Nutritional strategies can help control salmonella in pigs

Nutritional strategies to combat salmonella in pigs are a key component in producing safer food for consumers, according to vet Catharina Berge, speaking at the Society of Feed Technologists and Home Grown Cereal Authority’s conference on pigs, last week.

“With 10.3% of pigs going in to slaughterhouses across the EU testing positive for salmonella, it is important to look at ways of preventing salmonella being introduced on to farms through feed,” she said.

Ms Berge discussed different ways feed could be treated prior to entering the farm to prevent salmonella. “There are various ways feed can be treated and heat treatment and acidification are just two controls that have been used.”

The role feed plays in a control programme is two-fold, she added. “First, feed is a potential vector to introduce salmonella in to the farm. Proper control measures must therefore been in place at any feed manufacturing site as well as on farm to avoid feeding pigs salmonella,” she said.

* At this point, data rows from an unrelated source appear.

Lemma add_package_overwrites_witness :
  exists entry,
    dict_get "P" (packages (add_package (add_package empty_env "P" ["draft"] [])
                                        "P" ["final"] [("final", VStr "yes"); ("k", VInt 1)]))
    = Some entry /\
    dict_get "final" entry = Some (VStr "") /\
    dict_get "k" entry = Some (VInt 1) /\
    dict_get "draft" entry = None.
Proof.
  destruct (add_package_overwrites empty_env "P" ["draft"] ["final"] []
              [("final", VStr "yes"); ("k", VInt 1)]) as (Hover & Hentry & _).
  rewrite Hover. eexists. split; [reflexivity|].
  destruct (Hentry _ eq_refl) as [Hpos Hkw].
  split; [apply Hpos; now left|]. split.
  - rewrite Hkw; [reflexivity|]. intros [H|[]]. discriminate.
  - rewrite Hkw; [reflexivity|]. intros [H|[]]. discriminate.
Defined.

Lemma strip_add_package (o : TexObject) (package : string) (options : list string)
      (kwoptions : dict pyval) :
  strip (add_package o package options kwoptions) = strip o.
Proof. now destruct o. Qed.

(** X8: the registries never reach the text: registering a package on a
    node, or on one of its children, leaves the text [build] returns (or the
    exception it raises) as it was. *)
Theorem add_package_keeps_text (o c : TexObject) (pre post : list (item TexObject))
        (package : string) (options : list string) (kwoptions : dict pyval) :
  text_of (obj_build (add_package o package options kwoptions)) = text_of (obj_build o) /\
  (body o = pre ++ IObj c :: post ->
   text_of (obj_build (mkTexObject (name o)
                         (pre ++ IObj (add_package c package options kwoptions) :: post)
                         (packages o) (env o)))
   = text_of (obj_build o)).
Proof.
  split.
  - apply same_data_same_text. apply strip_add_package.
  - intros Hb. apply same_data_same_text. destruct o as [n b pk e].
    simpl in Hb. subst b. cbn [name packages env strip]. f_equal.
    rewrite !map_app. cbn [map strip_item]. now rewrite strip_add_package.
Qed.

Nutritional salmonella intervention methods can be made through general diet formulation or the addition of additives. Through diet formulation, the availability of fermentable substrate and the buffering capacity can be influenced, she added.

Heat treatment can reduce microbial loads in feed materials and compound feed, she said. “Heat treatment for more than 30 seconds at more than 75C can achieve a 1000 fold reduction of salmonella. However, the risk of recontamination is substantial and using acidification in combination achieved higher salmonella risk reduction.”

Organic acids, such as formic, acetic and propionic acids have also been shown to have an inhibitory effect on salmonella growth, explained Ms Berge.

However, more interestingly the physical property of feed could have an effect. “Research in Denmark and Greece has shown there is less salmonella in herds using a home-mixed, non-pelleted wet feed than those feeding a ready-mixed pelleted dry feed.”

There is also evidence course ground meal fed to pigs changed the microbial contents of the pigs’ stomach and reduced salmonella. “But the challenge is to maintain growth performance on these coarse ground diets compared to pelleted diets,” she said.

Other techniques being trialled to reduce salmonella including feeding probiotics such as lactic acid which has been shown to decrease salmonella infection. A competitive exclusion culture (a kind of probiotic culture) has also been shown to reduce salmonella shedding in pigs and contact pigs during the pre-weaning and weaning periods.

“However, although there are various nutritional interventions with potential to control salmonella in the pre-harvest stage of pork production, it is important nutritional intervention is only viewed as one of the tool to decrease salmonella on farm,” she said.